## ACTIVITY
Set out exactly, line by line, the stretch of data below that begins at the line containing "(** An entry" and ends at the line containing "Definition manifest : list", with both ends kept.
━━━━
Definition nodeMjs : Bundle.Plugin :=
  esbuildPlugin (buildOptions Infinity ".mjs") twoEntries.

Definition nodeJs : Bundle.Plugin :=
  esbuildPlugin (buildOptions Infinity ".js") twoEntries.

(** Concurrency 2 and three entry points. *)
Definition batched : Bundle.Plugin :=
  esbuildPlugin (buildOptions (Int 2) ".js") threeEntries.

(** [skipBundle: true], as in the "skipBundle" tests, and the
    [skipBuild] option of the list of plugin options. *)
Definition skipBundle : Bundle.Plugin :=
  esbuildPlugin (<["skipBundle" := JBool true]> (buildOptions Infinity ".js"))
    twoEntries.

Definition skipBuild : Bundle.Plugin :=
  esbuildPlugin (<["skipBuild" := JBool true]> (buildOptions Infinity ".js"))
    twoEntries.

(** Entries without an extension in the file name. *)
Definition extensionless : Bundle.Plugin :=
  esbuildPlugin (buildOptions Infinity ".js")
    [ functionEntry "handler" "handler.main" "func1";
      functionEntry "src.v2/handler" "handler.main" "func2" ].

(** An entry whose function is [null], between two that have one. *)
Definition withNull : list FunctionEntry.t :=
  [ functionEntry "file1.ts" "file1.handler" "func1";
    FunctionEntry.mk "file2.ts" JNull "func2";
    functionEntry "file1.ts" "file1.handler2" "func3" ].

(** The bundle paths of [this.buildResults] after a run. *)
Definition bundlePathsOf (run : M (list FunctionBuildResult.t)) : Exn + list string :=
  match snd run with
  | inl err => inl err
  | inr results => inr (FunctionBuildResult.bundlePath <$> results)
  end.

(** The [entryPoints] of a compiler call. *)
Definition entryPointsOf (args : JSObject) : JSValue := prop args "entryPoints".

(** [expect(build).toHaveBeenNthCalledWith(i, objectContaining({ entryPoints }))]
    for every call: the arrays of entry points the calls should get. *)
Definition expectedCalls (batches : list (list string)) : list JSValue :=
  (fun batch => JArr (JStr <$> batch)) <$> batches.

End Tests.

(** ** Sample environments of the packager and of the zip engine *)

Module BunTests.

Definition path_join (a b : string) : string := a ++ "/" ++ b.

(** The text of a manifest with one dependency. *)
Definition manifestText : string :=
  "{" ++ dq ++ "name" ++ dq ++ ":" ++ dq ++ "app" ++ dq ++ ","
    ++ dq ++ "dependencies" ++ dq ++ ":{"
    ++ dq ++ "lodash" ++ dq ++ ":" ++ dq ++ "^4.17.21" ++ dq ++ "}}".

Definition manifestDependencies : list (string * JSValue) :=
  [("lodash", JStr "^4.17.21")].

Definition manifest : list (string * JSValue) :=
  [("name", JStr "app"); ("dependencies", JObj manifestDependencies)].

(** A file system with a manifest in [/app], a directory [/lib] without
    one and a broken manifest in [/broken]. *)
Definition readFileSync (path : string) : Exn + string :=
  if bool_decide (path = "/app/package.json") then inr manifestText
  else if bool_decide (path = "/broken/package.json") then inr "{ oops"
  else inl (Rejected (JStr "ENOENT: no such file or directory")).

(** [JSON.parse] on the two texts above. *)
Definition JSON_parse (text : string) : Exn + JSValue :=
  if bool_decide (text = manifestText) then inr (JObj manifest)
  else inl (Rejected (JStr "SyntaxError: Unexpected token")).

Definition getProdDependencies (cwd : string) : Exn + Bun.DependenciesResult :=
  Bun.getProdDependencies path_join readFileSync JSON_parse cwd None.

(** A [bun] whose production install fails and whose plain install
    succeeds, and one whose installs both fail, each with its own
    captured output. *)
Definition hasProductionFlag (c : Bun.SpawnCall) : bool :=
  bool_decide ("--production" ∈ Bun.args c).

Definition productionFails (_ : list Bun.SpawnCall) (c : Bun.SpawnCall)
  : Bun.SpawnFailure + Bun.Streams :=
  if hasProductionFlag c
  then inl (Bun.SpawnError "bun exited with code 1"
              {| Bun.stdout := EmptyString; Bun.stderr := "production install failed" |})
  else inr {| Bun.stdout := "installed"; Bun.stderr := EmptyString |}.

Definition bothFail (_ : list Bun.SpawnCall) (c : Bun.SpawnCall)
  : Bun.SpawnFailure + Bun.Streams :=
  if hasProductionFlag c
  then inl (Bun.SpawnError "bun exited with code 1"
              {| Bun.stdout := EmptyString; Bun.stderr := "production install failed" |})
  else inl (Bun.SpawnError "bun exited with code 1"
              {| Bun.stdout := EmptyString; Bun.stderr := "fallback install failed" |}).

Definition succeeds (_ : list Bun.SpawnCall) (_ : Bun.SpawnCall)
  : Bun.SpawnFailure + Bun.Streams :=
  inr {| Bun.stdout := "installed"; Bun.stderr := EmptyString |}.

End BunTests.

Module ZipTests.

Definition files : list Zip.IFile :=
  [ {| Zip.rootPath := "/w/.esbuild/index.js"; Zip.localPath := "index.js" |};
    {| Zip.rootPath := "/w/node_modules"; Zip.localPath := "node_modules" |};
    {| Zip.rootPath := "/w/run.sh"; Zip.localPath := "bin/run.sh" |} ].

(** The two of them that are no directories. *)
Definition twoFiles : list Zip.IFile :=
  [ {| Zip.rootPath := "/w/.esbuild/index.js"; Zip.localPath := "index.js" |};
    {| Zip.rootPath := "/w/run.sh"; Zip.localPath := "bin/run.sh" |} ].

(** The modes of the three paths: a file, a directory and an
    executable file. *)
Definition modeOf (path : string) : Z :=
  if bool_decide (path = "/w/node_modules") then 16877
  else if bool_decide (path = "/w/run.sh") then 33261
  else 33188.

(** The status of a path in a run in which the files were last written
    at [mtime]. *)
Definition stats (mtime : Z) (path : string) : Zip.Stats :=
  {| Zip.mode := modeOf path; Zip.size := 3; Zip.mtimeMs := mtime |}.

Definition statSync (mtime : Z) (path : string) : Exn + Zip.Stats :=
  inr (stats mtime path).

Definition contents (path : string) : list Byte.byte :=
  if bool_decide (path = "/w/run.sh") then [Byte.x23; Byte.x21]
  else [Byte.x61; Byte.x62; Byte.x63].

Definition readFile (path : string) : Exn + list Byte.byte :=
  if bool_decide (path = "/w/node_modules")
  then inl (Rejected (JStr "EISDIR: illegal operation on a directory"))
  else inr (contents path).

(** A stand-in for the encoder: the contents of the entries, each led
    by a byte telling whether the entry is dated at the epoch. *)
Definition archive (entries : list (list Byte.byte * Zip.EntryData.t)) : list Byte.byte :=
  flat_map (fun e => (if bool_decide (Zip.EntryData.date e.2 = 0%Z) then Byte.x00 else Byte.x01)
                       :: e.1) entries.

(** A status cache holding the first path only. *)
Definition statCache : gmap string Zip.Stats :=
  {[ "/w/.esbuild/index.js" := stats 1700000000000 "/w/.esbuild/index.js" ]}.

End ZipTests.

(** ** The Bun packager: [prune] and [runScripts] *)

Module BunScripts.

Section WithProcesses.

Variable spawnProcess :
  list Bun.SpawnCall → Bun.SpawnCall → Bun.SpawnFailure + Bun.Streams.

(** Which of several failing processes fails first is up to the
    processes: [firstToReject] tells, for the failures in the order the
    processes were spawned, the position of the one that comes first. *)
Variable firstToReject : list Bun.SpawnFailure → nat.

(** Bun doesn't have a prune command, no-op. *)
Definition prune (_cwd : string) : Bun.Proc unit :=
  fun log => (log, inr tt).

(** [scriptNames.map((scriptName) => spawnProcess(command, ['run', scriptName], { cwd }))]:
    every process is spawned, in order, before any of them is awaited;
    the result is the list of their outcomes. *)
Fixpoint spawnEach (cwd : string) (scriptNames : list string) (log : list Bun.SpawnCall)
  : list Bun.SpawnCall * list (Bun.SpawnFailure + Bun.Streams) :=
  match scriptNames with
  | [] => (log, [])
  | scriptName :: rest =>
      let '(log1, outcome) :=
        Bun.spawn spawnProcess
          {| Bun.command := "bun"; Bun.args := ["run"; scriptName]; Bun.cwd := cwd |}
          log in
      let '(log2, outcomes) := spawnEach cwd rest log1 in
      (log2, outcome :: outcomes)
  end.

Definition rejections (outcomes : list (Bun.SpawnFailure + Bun.Streams))
  : list Bun.SpawnFailure :=
  flat_map (fun o => match o with inl err => [err] | inr _ => [] end) outcomes.

(** [await Promise.all(promises)]: fulfilled when every promise is,
    rejected with the reason of the promise that is rejected first. *)
Definition Promise_all (outcomes : list (Bun.SpawnFailure + Bun.Streams))
  : Bun.SpawnFailure + unit :=
  match rejections outcomes with
  | [] => inr tt
  | err :: errs =>
      inl (nth (firstToReject (err :: errs) `mod` length (err :: errs))
             (err :: errs) err)
  end.

Definition runScripts (cwd : string) (scriptNames : list string) : Bun.Proc unit :=
  fun log =>
    let '(log', outcomes) := spawnEach cwd scriptNames log in
    (log', Promise_all outcomes).

End WithProcesses.

End BunScripts.

(** ** The utilities: [trimExtension], [findUp], [findProjectRoot], [zip] *)

Module Utils.

Section WithPath.

(** node's [path.extname]. *)
Variable path_extname : string → string.

(** [entry.slice(0, -path.extname(entry).length)] *)
Definition trimExtension (entry : string) : string :=
  slice entry 0 (- Z.of_nat (String.length (path_extname entry))).

End WithPath.

Section FindUp.

(** node's [path.resolve], [path.dirname], [path.join] and
    [path.parse(_).root], the working directory of the process, and
    [safeFileExists] of [./utils/effect-fs], which is not among the
    sources and tells whether a file exists. *)
Variable path_resolve : string → string.
Variable path_dirname : string → string.
Variable path_join : string → string → string.
Variable path_root : string → string.
Variable process_cwd : string.
Variable safeFileExists : string → bool.

Definition rootOf (p : string) : string := path_root (path_resolve p).

Definition isPathRoot (p : string) : bool :=
  bool_decide (rootOf p = path_resolve p).

(** [findUpEffect]: [Some (Some dir)] is success with [dir], [Some None]
    the failure with [NoSuchElementException]; the recursion is bounded
    by [fuel], and [None] tells that the bound was reached. *)
Fixpoint findUpEffect (fuel : nat) (names : list string) (directory : string)
  : option (option string) :=
  match fuel with
  | O => None
  | S fuel =>
      let dir := path_resolve directory in
      let exist := (fun name => safeFileExists (path_join dir name)) <$> names in
      if existsb (fun b : bool => b) exist then Some (Some dir)
      else if isPathRoot dir then Some None
      else findUpEffect fuel names (path_dirname dir)
  end.

(** Find a file by walking up parent directories; [None] inside is
    [undefined]. *)
Definition findUp (fuel : nat) (name : string) : option (option string) :=
  findUpEffect fuel [name] process_cwd.

Definition lockfileNames : list string :=
  ["yarn.lock"; "pnpm-lock.yaml"; "package-lock.json"; "bun.lock"; "bun.lockb"].

(** Forwards [rootDir] or finds project root folder; [rootDir] is [None]
    when it is [undefined] or [null]. *)
Definition findProjectRoot (fuel : nat) (rootDir : option string)
  : option (option string) :=
  match rootDir with
  | Some dir => Some (Some dir)
  | None => findUpEffect fuel lockfileNames process_cwd
  end.

End FindUp.

(** Operations on the file system made by [zip], each logged with its
    success. *)
Inductive FsOp :=
  | MakeTempPath (name : string)
  | MakePath (path : string)
  | Link (src dest : string)
  | Copy (src dest : string)
  | BestZip (source destination cwd : string).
━━━━
## EXPECTED ANSWER
(** An entry whose function is [null], between two that have one. *)
Definition withNull : list FunctionEntry.t :=
  [ functionEntry "file1.ts" "file1.handler" "func1";
    FunctionEntry.mk "file2.ts" JNull "func2";
    functionEntry "file1.ts" "file1.handler2" "func3" ].

(** The bundle paths of [this.buildResults] after a run. *)
Definition bundlePathsOf (run : M (list FunctionBuildResult.t)) : Exn + list string :=
  match snd run with
  | inl err => inl err
  | inr results => inr (FunctionBuildResult.bundlePath <$> results)
  end.

(** The [entryPoints] of a compiler call. *)
Definition entryPointsOf (args : JSObject) : JSValue := prop args "entryPoints".

(** [expect(build).toHaveBeenNthCalledWith(i, objectContaining({ entryPoints }))]
    for every call: the arrays of entry points the calls should get. *)
Definition expectedCalls (batches : list (list string)) : list JSValue :=
  (fun batch => JArr (JStr <$> batch)) <$> batches.

End Tests.

(** ** Sample environments of the packager and of the zip engine *)

Module BunTests.

Definition path_join (a b : string) : string := a ++ "/" ++ b.

(** The text of a manifest with one dependency. *)
Definition manifestText : string :=
  "{" ++ dq ++ "name" ++ dq ++ ":" ++ dq ++ "app" ++ dq ++ ","
    ++ dq ++ "dependencies" ++ dq ++ ":{"
    ++ dq ++ "lodash" ++ dq ++ ":" ++ dq ++ "^4.17.21" ++ dq ++ "}}".

Definition manifestDependencies : list (string * JSValue) :=
  [("lodash", JStr "^4.17.21")].

Definition manifest : list (string * JSValue) :=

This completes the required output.